Maximilian Stier

Wie Nachrichten (Geschichten) erzählen

Christoph Bietz’ Analyse telemedialer ‚Wirklichkeitskonstruktion‘

Christoph Bietz: Die Geschichten der Nachrichten. Eine narratologische Analyse telemedialer Wirklichkeitskonstruktion. Trier: Wissenschaftlicher Verlag Trier 2013 (= WVT-Handbücher und Studien zur Medienkulturwissenschaft Bd. 8). 412 S. EUR 46,50. ISBN 978-3-86821-434-5

Gegenstand und Ziel

In Romanen und Filmen werden Geschichten erzählt. Das ist eine Aussage, die niemanden aufhorchen lässt. Wer jedoch behauptet, auch (Fernseh-)Nachrichten erzählten Geschichten, wird zunächst wohl verwunderte Blicke ernten.
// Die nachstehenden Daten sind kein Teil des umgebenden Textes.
(* ===================================================================== *)
(** ** The transformer of the first remark-svguitar *)
(* ===================================================================== *)

(** The first version of the plugin (unnamed/part_001, lines 1 to
    336) draws one chord for a block, with fixSvgViewBox for the
    viewBox, and never closes its browser.  Its createErrorNode and
    escapeHtml are those of the later version, letter for letter. *)
Module SvguitarSingle.

Import Number RegExp Js Mdast.
Import RemarkLilypond RemarkSvguitar.

(** The options, destructured *)
Record settings : Type := Settings {
  errorInline : value;
  skipOnMissing : value;
  puppeteerOptions : value
}.

(** [remarkSvguitar(options = {})], up to the transformer it returns *)
Definition remarkSvguitar (options : value) : completion settings :=
  let options := SvguitarTransformer.orDefault options (Obj []) in
  bind (getProperty options (js "errorInline")) (fun errorInline =>
  bind (getProperty options (js "skipOnMissing")) (fun skipOnMissing =>
  bind (getProperty options (js "puppeteerOptions")) (fun puppeteerOptions =>
  Normal (Settings
            (SvguitarTransformer.orDefault errorInline (Bool false))
            (SvguitarTransformer.orDefault skipOnMissing (Bool false))
            (SvguitarTransformer.orDefault puppeteerOptions (Obj [])))))).

Definition createErrorNode : value -> completion jsstring :=
  SvguitarTransformer.createErrorNode.

(** The argument of puppeteer.launch *)
Definition launchOptions (s : settings) : value :=
  Obj (fold_left (fun props kv => setProperty (fst kv) (snd kv) props)
         (ownProperties (puppeteerOptions s))
         [(js "headless", Bool true);
          (js "args", Arr [Str (js "--no-sandbox");
                           Str (js "--disable-setuid-sandbox")])]).

(** What the plugin asks of puppeteer, in order: a launch, the page of
    a block with its chord.  A browser is named by the number of events
    before the launch that gave it.  The answers of JSON.parse and of
    puppeteer are of the types of the later version. *)
Definition browser : Type := nat.

Inductive event : Type :=
| Launch (options : value)
| Render (chordData : value).

Record world : Type := World {
  browserInstance : option browser;
  events : list event
}.

Definition log (e : event) (w : world) : world :=
  World (browserInstance w) (events w ++ [e]).

Section Run.

Variable jsonParse : jsstring -> SvguitarTransformer.parsed.

(** The answers to what is asked after [k] events: the launch, and the
    page of a block (the outerHTML of the svg of the chord container
    once the page is closed, or the error one of the steps is rejected
    with) *)
Variable launch : nat -> SvguitarTransformer.launched.
Variable renderPage : nat -> SvguitarTransformer.page.

(** What the catch clause reads off an exception of the engine *)
Variable thrown : error -> caught.

(** renderChordWithPuppeteer *)
Definition renderChordWithPuppeteer (chordData : value) (w : world)
  : (jsstring + caught) * world :=
  let w' := log (Render chordData) w in
  match renderPage (List.length (events w)) with
  | SvguitarTransformer.Page svgContent =>
      match fixSvgViewBox (Str svgContent) with
      | Normal fixedSvgContent => (inl fixedSvgContent, w')
      | Throw e => (inr (thrown e), w')
      end
  | SvguitarTransformer.PageFailed error => (inr error, w')
  end.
Schließlich sollen sie, so der allgemeine Konsens, die Realität authentisch abbilden, und das passt nicht mit der Erzeugung von Geschichten zusammen, denen zumindest im alltagssprachlichen Verständnis noch immer der Ruch des Ausgedachten und Erfundenen anhängt. Der Medienkulturwissenschaftler Christoph Bietz jedoch behauptet in seiner 2013 erschienenen Dissertation Die Geschichten der Nachrichten. Eine narratologische Analyse telemedialer Wirklichkeitskonstruktion, dass Nachrichten überhaupt nicht anders könnten, als Geschichten zu erzählen. Warum spreche sonst selbst ZDF-Nachrichtenmoderator Claus Kleber in einem Beitrag von einer „drolligen Geschichte“ (S. 202)? Und warum werbe der Nachrichtensender ntv mit der ‚Wirklichkeit‘ als bestem Regisseur (S. 1)?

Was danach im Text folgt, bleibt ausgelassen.